◆ Problem: Which of the lines below hold the word "ascii"? Pull each of them out.

◆ Record extracts:
(* ===== verification/ToolPlan.v ===== *)
(** * Plans of tool calls, and scripts that call tools

    [src/modules/agent/tools]: tool_plan.go, which runs several tool calls in one turn with each call's
    parameters filled in from the earlier outputs, and rpc_bridge.go, through which a script calls tools.
    Every call either makes is checked against the policy first.  JSON, the order in which a map is visited,
    the policy module's and the tools' answers are arguments. *)
From S2P Require Import Prelude GoStr GoText AgentSession.
From S2P Require Ipc Policy AgentTurn.
Import AgentTurn (reply, Replied, OtherPayload, Failed, check_request).
Local Open Scope go_scope.
Local Open Scope Z_scope.

(** ** Data *)

Notation Strings := (gmap string string).
(* [modules/agent/tools/tool_plan.go:planStep] *)
Record planStep := { st_ID : string; st_Tool : string; Params : Strings }.
(* [modules/agent/tools/tool_plan.go:planResult] *)
Record planResult := { Steps : Strings; Final : string }.
(** Checks of the policy and calls of tools, in order. *)
Inductive event :=
  | EvCheck (q : Policy.CheckRequest) (r : reply Policy.CheckResponse)
  | EvCall (tool : string) (params : Strings) (r : Result string).
Notation trace := (list event).

(** ** References *)

(** A text in pieces: its bytes, and its references with their scope and their key. *)
Inductive piece := Lit (c : ascii) | Ref (scope key : string).
Definition close_brace : ascii := "}"%char.
(** A reference at the front, with the text after it. *)
Definition ref_in (scope s : string) : option (string * string * string) :=
  if has_prefix ("${" +:+ scope +:+ ".") s
  then match cut close_brace (drop_bytes (String.length scope + 3) s) with
       | Some (k, rest) => if decide (k = "") then None else Some (scope, k, rest)
       | None => None
       end
  else None.
(* [modules/agent/tools/tool_plan.go:refPattern] *)
Definition refPattern (s : string) : option (string * string * string) :=
  match ref_in "steps" s with Some r => Some r | None => ref_in "vars" s end.
Fixpoint pieces_loop (fuel : nat) (s : string) : list piece :=
  match fuel with
  | O => []
  | S fuel =>
      match refPattern s with
      | Some (scope, k, rest) => Ref scope k :: pieces_loop fuel rest
      | None => match s with "" => [] | String c s' => Lit c :: pieces_loop fuel s' end
      end
  end.
Definition pieces (s : string) : list piece := pieces_loop (String.length s) s.
Definition source (p : piece) : string := match p with Lit c => String c "" | Ref scope k => "${" +:+ scope +:+ "." +:+ k +:+ "}" end.
Definition unresolved (scope k : string) : error :=
  if decide (scope = "steps")
  then "unknown step reference " +:+ quote k +:+ " (only resolved earlier steps can be referenced)"
  else "unknown vars reference " +:+ quote k.
Definition lookup_ref (steps vars : Strings) (scope k : string) : option string :=
  if decide (scope = "steps") then steps !! k else vars !! k.
Definition render (steps vars : Strings) (p : piece) : string :=
  match p with Lit c => String c "" | Ref scope k => default (source p) (lookup_ref steps vars scope k) end.
Definition failure (steps vars : Strings) (p : piece) : option error :=
  match p with
  | Lit _ => None
  | Ref scope k => if lookup_ref steps vars scope k is None then Some (unresolved scope k) else None
  end.
(** The last unresolved reference is the error. *)
(* [modules/agent/tools/tool_plan.go:substituteRefs] *)
Definition substituteRefs (s : string) (steps vars : Strings) : Result string :=
  match last (omap (failure steps vars) (pieces s)) with
  | Some e => Err e
  | None => Ok (foldr (fun p acc => render steps vars p +:+ acc) "" (pieces s))
  end.

Section Plan.
(** [json.Unmarshal] of a plan and of the variables, [json.Encoder.Encode] of a result, the order of a
    map's keys; the policy module, when there is a bus; the tools registered and what they answer. *)
Context (decode_plan : string -> Result (list planStep)) (decode_vars : string -> Result Strings) (Encode : planResult -> Result string).
Context (order : Strings -> list (string * string)).
Context (bus : option (trace -> Policy.CheckRequest -> reply Policy.CheckResponse)).
Context (registry : ToolRegistry) (answer : trace -> string -> Strings -> Result string).

(* [modules/agent/tools/tool_plan.go:NewToolPlanTool@33-40] *)
Definition maxSteps : nat := 20.
(* [modules/agent/tools/tool_plan.go:ToolPlanTool.checkPolicy] *)
Definition checkPolicy (tenant agentName user toolName : string) (tr : trace) : trace * string :=
  match bus with
  | None => (tr, "")
  | Some policy =>
      let q := check_request tenant user agentName toolName in
      let r := policy tr q in
      (tr ++ [EvCheck q r],
       match r with
       | Replied cr => Policy.Decision_String (Policy.resp_Decision cr)
       | OtherPayload => "deny"
       | Failed e => if decide (e = Ipc.ErrNoHandler) then "" else "deny"
       end)
  end.
Definition registry_Execute (name : string) (params : Strings) (tr : trace) : trace * Result string :=
  match tools registry !! name with
  | None => (tr, Err ("tool " +:+ quote name +:+ " not found"))
  | Some _ => (tr ++ [EvCall name params (answer tr name params)], answer tr name params)
  end.
Fixpoint trim_newlines (fuel : nat) (s : string) : string :=
  match fuel with O => s | S f => if has_suffix nl s then trim_newlines f (TrimSuffix s nl) else s end.
(* [modules/agent/tools/tool_plan.go:marshalResult] *)
Definition marshalResult (r : planResult) : string :=
  match Encode r with Ok text => trim_newlines (String.length text) text | Err e => "{" +:+ dq "error" +:+ ":" +:+ quote e +:+ "}" end.
(* [modules/agent/tools/tool_plan.go:formatPartial] *)
Definition formatPartial (steps : Strings) (final : string) : string := marshalResult {| Steps := steps; Final := final |}.

(** The parameters filled in, in the map's order; the first that fails stops. *)
Fixpoint resolve (id : string) (stepOutputs vars : Strings) (params : list (string * string)) (resolved : Strings) : Result Strings :=
  match params with
  | [] => Ok resolved
  | (k, v) :: params =>
      match substituteRefs v stepOutputs vars with
      | Err e => Err ("step " +:+ quote id +:+ " param " +:+ quote k +:+ ": " +:+ e)
      | Ok sub => resolve id stepOutputs vars params (<[k := sub]> resolved)
      end
  end.
Notation Answer := (string * option error)%type (only parsing).
(** The steps from the [i]th on, under the outputs so far; the identifiers seen are those with an output. *)
(* [modules/agent/tools/tool_plan.go:ToolPlanTool.Execute@118-176] *)
Fixpoint run_steps (tenant agentName user : string) (vars : Strings) (i : Z) (steps : list planStep)
    (stepOutputs : Strings) (lastOutput : string) (tr : trace) : trace * Answer :=
  match steps with
  | [] => (tr, (marshalResult {| Steps := stepOutputs; Final := lastOutput |}, None))
  | step :: steps =>
      let id := st_ID step in
      let tool := st_Tool step in
      let partial tr e := (tr, (formatPartial stepOutputs lastOutput, Some e)) in
      if decide (id = "") then (tr, ("", Some ("step " +:+ itoa i +:+ " missing id")))
      else if stepOutputs !! id is Some _ then (tr, ("", Some ("duplicate step id " +:+ quote id)))
      else if decide (tool = "") then (tr, ("", Some ("step " +:+ quote id +:+ " missing tool")))
      else if decide (tool = "tool_plan") then (tr, ("", Some ("step " +:+ quote id +:+ ": tool_plan cannot recursively call itself")))
      else match resolve id stepOutputs vars (order (Params step)) ∅ with
      | Err e => partial tr e
      | Ok resolved =>
          let '(tr, decision) := checkPolicy tenant agentName user tool tr in
          let name := "step " +:+ quote id +:+ " (" +:+ tool +:+ ")" in
          if decide (decision = "deny") then partial tr (name +:+ ": policy denied")
          else if decide (decision = "require_approval")
          then partial tr (name +:+ ": tool requires approval " +:+ "— call it directly instead of via tool_plan")
          else
            let '(tr, out) := registry_Execute tool resolved tr in
            match out with
            | Err e => partial tr (name +:+ " failed: " +:+ e)
            | Ok out => run_steps tenant agentName user vars (i + 1) steps (<[id := out]> stepOutputs) out tr
            end
      end
  end.
(* [modules/agent/tools/tool_plan.go:ToolPlanTool.Execute] *)
Definition Execute (ctx : ToolCtx) (input : Strings) : trace * Answer :=
  let planJSON := TrimSpace (default "" (input !! "plan")) in
  if decide (planJSON = "") then ([], ("", Some "plan is required"))
  else match decode_plan planJSON with
  | Err e => ([], ("", Some ("invalid plan JSON: " +:+ e)))
  | Ok steps =>
      if decide (steps = []) then ([], ("", Some "plan has no steps"))
      else if decide (maxSteps < length steps)%nat
      then ([], ("", Some ("plan has " +:+ itoa (Z.of_nat (length steps)) +:+ " steps; max " +:+ itoa (Z.of_nat maxSteps) +:+ " allowed")))
      else
        let varsJSON := TrimSpace (default "" (input !! "vars")) in
        match (if decide (varsJSON = "") then Ok ∅ else decode_vars varsJSON) with
        | Err e => ([], ("", Some ("invalid vars JSON: " +:+ e)))
        | Ok vars => let '(tenant, agentName, user) := ToolCaller ctx in run_steps tenant agentName user vars 0 steps ∅ "" []
        end
  end.

(** ** What a plan calls *)

(** The first piece of a nonempty text, and what is left. *)
Lemma ref_in_source scope s k rest sc : ref_in scope s = Some (sc, k, rest) ->
  sc = scope /\ s = source (Ref scope k) +:+ rest /\ k <> "".
Proof.
  unfold ref_in. destruct (has_prefix _ s) eqn:Hp; [|done]. apply has_prefix_spec in Hp as [t ->].
  replace (String.length scope + 3)%nat with (String.length ("${" +:+ scope +:+ ".")) by (rewrite !str_length_app; cbn; lia).
  rewrite drop_bytes_app. destruct (cut close_brace t) as [[a b]|] eqn:E; [|done]. apply cut_spec in E. case_decide; [done|].
  intros [= <- <- <-]. split; [done|]. split; [|done]. rewrite E. unfold source. by rewrite !str_app_assoc.
Qed.
Lemma refPattern_source s scope k rest : refPattern s = Some (scope, k, rest) ->
  (scope = "steps" \/ scope = "vars") /\ s = source (Ref scope k) +:+ rest.
Proof.
  unfold refPattern. destruct (ref_in "steps" s) as [[[sc k'] r']|] eqn:E.
  - intros [= -> -> ->]. apply ref_in_source in E as (-> & Hs & _). split; [by left|done].
  - intros Hv. apply ref_in_source in Hv as (-> & Hs & _). split; [by right|done].
Qed.
(** Cutting a text in pieces loses nothing. *)
Lemma pieces_loop_source fuel : forall s, (String.length s <= fuel)%nat ->
  foldr (fun p acc => source p +:+ acc) "" (pieces_loop fuel s) = s.
Proof.
  induction fuel as [|fuel IH]; intros s Hs; [by destruct s; [|cbn in Hs; lia]|]. cbn [pieces_loop].
  destruct (refPattern s) as [[[scope k] rest]|] eqn:E.
  - apply refPattern_source in E as [_ Eq]. cbn [foldr]. rewrite IH, Eq; [done|]. rewrite Eq in Hs.
    unfold source in Hs. rewrite !str_length_app in Hs. cbn in Hs. lia.
  - destruct s as [|c s]; [done|]. cbn [foldr source]. cbn in Hs. by rewrite IH by lia.
Qed.
Lemma pieces_source s : foldr (fun p acc => source p +:+ acc) "" (pieces s) = s.
Proof. apply pieces_loop_source. lia. Qed.

(** A substitution that succeeds resolved every reference of the text; what it put in is not read again. *)
Lemma substituted s steps vars t : substituteRefs s steps vars = Ok t ->
  t = foldr (fun p acc => render steps vars p +:+ acc) "" (pieces s) /\
  forall scope k, Ref scope k ∈ pieces s -> exists v, lookup_ref steps vars scope k = Some v.
Proof.
  unfold substituteRefs. destruct (last _) eqn:El; [done|]. intros [= <-]. split; [done|]. intros scope k Hin.
  destruct (lookup_ref steps vars scope k) as [v|] eqn:E; [by exists v|]. apply last_None in El.
  assert (unresolved scope k ∈ omap (failure steps vars) (pieces s)) as Hf.
  { apply list_elem_of_omap. exists (Ref scope k). split; [done|]. cbn. by rewrite E. }
  rewrite El in Hf. by apply elem_of_nil in Hf.
Qed.

(** What lets a call of a plan go on, given which decisions let it; the code looks for two words only. *)
Definition answered_by (lets : Policy.Decision_ -> Prop) (r : reply Policy.CheckResponse) : Prop :=
  match r with
  | Replied cr => lets (Policy.resp_Decision cr)
  | OtherPayload => False
  | Failed e => e = Ipc.ErrNoHandler
  end.
Definition not_held (d : Policy.Decision_) : Prop := d <> Policy.Deny /\ d <> Policy.RequireApproval.
Notation passes := (answered_by not_held).
(** The module's own answer at that point, which lets the call go on. *)
Definition vetted (q : Policy.CheckRequest) (tr : trace) (r : reply Policy.CheckResponse) : Prop :=
  passes r /\ forall policy, bus = Some policy -> r = policy tr q.
Lemma checkPolicy_passes tenant agentName user tool tr tr' d : checkPolicy tenant agentName user tool tr = (tr', d) ->
  d <> "deny" -> d <> "require_approval" ->
  tr' = tr /\ bus = None \/ exists r, tr' = tr ++ [EvCheck (check_request tenant user agentName tool) r] /\ vetted (check_request tenant user agentName tool) tr r.
Proof.
  unfold checkPolicy, vetted. destruct bus as [policy|]; intros [= <- <-] Hd Ha; [|by left]. right. eexists. split; [done|]. split; [|by intros p [= ->]].
  destruct (policy tr _) as [cr| |e]; cbn; [unfold not_held; destruct (Policy.resp_Decision cr); done|done|]. by case_decide.
Qed.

◆ Your response:
Inductive piece := Lit (c : ascii) | Ref (scope key : string).
Definition close_brace : ascii := "}"%char.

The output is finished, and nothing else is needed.